◆ Records excerpted from a collection
(** ** [class Directory] *)

Module Directory.

Inductive RpcType := MALLOC | FREE | NEW_ROOT | NOP.

(** [struct RawMessage]. *)
Record RawMessage := MkMsg { m_type : RpcType; m_node_id : Z; m_app_id : Z; m_addr : Gaddr; m_level : Z }.

(** The allocator of the directory and the globals of [Directory.cc]. *)
Record t := Mk {
  chunckAlloc : GlobalAllocator.t;
  g_root_ptr : Gaddr;
  g_root_level : Z;
  enable_cache : bool }.

(** Chunks reserved for the skip vector. *)
Definition n_chunks : Z := (kSkipVectorRegionBytes + kChunkSize - 1) / kChunkSize.

(** The constructor, on a node with [dsmSize] bytes. *)
Definition make (dsmSize dirID node : Z) : result t :=
  let per := dsmSize / NR_DIRECTORY in
  GlobalAllocator.make (Gaddr_make node (per * dirID)) per ≫= λ a,
  (if dirID =? 0 then GlobalAllocator.burn (Z.to_nat n_chunks) a else Ok a) ≫= λ a,
  Ok (Mk a Gaddr_Null (-1) false).

(** [process_message]: the reply, if any, and its destination. *)
Definition process_message (d : t) (m : RawMessage) : result (option (Gaddr * Z * Z) * t) :=
  match m_type m with
  | MALLOC =>
      GlobalAllocator.alloc_chunck (chunckAlloc d) ≫= λ '(addr, a),
      Ok (Some (addr, m_node_id m, m_app_id m), Mk a (g_root_ptr d) (g_root_level d) (enable_cache d))
  | NEW_ROOT =>
      if g_root_level d <? m_level m then
        Ok (None, Mk (chunckAlloc d) (m_addr m) (m_level m) ((3 <=? m_level m) || enable_cache d))
      else Ok (None, d)
  | FREE | NOP => Err AssertionFailure
  end.

Definition wf (d : t) : Prop := GlobalAllocator.wf (chunckAlloc d).

(** First chunk that is not in use. *)
Definition tail (d : t) : Z := GlobalAllocator.bitmap_tail (chunckAlloc d).

(** The first byte of the directory's memory that is not in use. *)
Definition frontier (d : t) : Z :=
  offset (GlobalAllocator.start (chunckAlloc d)) + tail d * kChunkSize.

Definition node_of (d : t) : Z := nodeID (GlobalAllocator.start (chunckAlloc d)).

Lemma directory_make_spec dsmSize node :
  fits 16 node → 41 * kChunkSize ≤ dsmSize < 2 ^ 48 →
  ∃ d, make dsmSize 0 node = Ok d ∧ wf d ∧ node_of d = node ∧ frontier d = 41 * kChunkSize ∧
    offset (GlobalAllocator.start (chunckAlloc d)) = 0 ∧
    GlobalAllocator.bitmap_len (chunckAlloc d) = dsmSize / kChunkSize.
Proof.
  intros Hn Hs. unfold make. change NR_DIRECTORY with 1. rewrite Z.div_1_r, Z.mul_0_r.
  assert (kChunkSize = 33554432) as Hk by done.
  destruct (GlobalAllocator.chunk_make_spec (Gaddr_make node 0) dsmSize) as (a & -> & Ha & Sa & La & Ta); [lia|done|change (0 + dsmSize < 2 ^ 48); lia|].
  cbn [mbind result_bind Z.eqb].
  destruct (GlobalAllocator.burn_spec (Z.to_nat n_chunks) a Ha) as (a' & E & Ha' & Sa' & La' & Ta').
  { change n_chunks with 40. rewrite Ta, La.
    assert (41 ≤ dsmSize / kChunkSize) by (apply Z.div_le_lower_bound; lia). lia. }
  rewrite E. eexists. split; [reflexivity|]. unfold wf, node_of, frontier, tail. cbn [chunckAlloc].
  rewrite Sa', Sa, Ta', Ta, La', La. split_and!; try done. cbn. by apply wrap_small.
Qed.

Lemma directory_malloc_spec d m :
  wf d → m_type m = MALLOC →
  if tail d <? GlobalAllocator.bitmap_len (chunckAlloc d) then
    ∃ d', process_message d m = Ok (Some (MkGaddr (node_of d) (frontier d), m_node_id m, m_app_id m), d') ∧
      wf d' ∧ node_of d' = node_of d ∧ frontier d' = frontier d + kChunkSize ∧
      offset (GlobalAllocator.start (chunckAlloc d')) = offset (GlobalAllocator.start (chunckAlloc d)) ∧
      GlobalAllocator.bitmap_len (chunckAlloc d') = GlobalAllocator.bitmap_len (chunckAlloc d)
  else process_message d m = Err AssertionFailure.
Proof.
  intros H Hm. unfold process_message. rewrite Hm. pose proof (GlobalAllocator.alloc_chunck_spec _ H) as Ha.
  unfold tail. destruct (_ <? _); [|by rewrite Ha].
  destruct Ha as (a & -> & Ha & Sa & La & Ta). eexists. split; [reflexivity|].
  unfold wf, node_of, frontier, tail. cbn [chunckAlloc]. rewrite Sa, Ta, La. split_and!; try done. lia.
Qed.

End Directory.

(** ** [class LocalAllocator] *)

Module LocalAllocator.

Record t := Mk { head : Gaddr; cur : Gaddr; log_heads : list Gaddr }.

Definition init : t := Mk Gaddr_Null Gaddr_Null [].

(** [malloc(size, need_chunck)]: the address, whether a chunk is needed. *)
Definition malloc (s : t) (size : Z) : Gaddr * bool * t :=
  if bool_decide (log_heads s = []) || (u64 (offset (head s) + kChunkSize) <? u64 (offset (cur s) + size))
  then (cur s, true, s)
  else (cur s, false, Mk (head s) (MkGaddr (nodeID (cur s)) (wrap 48 (offset (cur s) + size))) (log_heads s)).

Definition set_chunck (s : t) (addr : Gaddr) : t := Mk addr addr (log_heads s ++ [addr]).

(** [free] does nothing. *)
Definition free (s : t) (addr : Gaddr) : t := s.

End LocalAllocator.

◆ What you will do
Lines from the one containing "else (cur s, false, Mk" through the final line of the entries are the only ones to print, and each must match exactly.

◆ Result of this task
  else (cur s, false, Mk (head s) (MkGaddr (nodeID (cur s)) (wrap 48 (offset (cur s) + size))) (log_heads s)).

Definition set_chunck (s : t) (addr : Gaddr) : t := Mk addr addr (log_heads s ++ [addr]).

(** [free] does nothing. *)
Definition free (s : t) (addr : Gaddr) : t := s.

End LocalAllocator.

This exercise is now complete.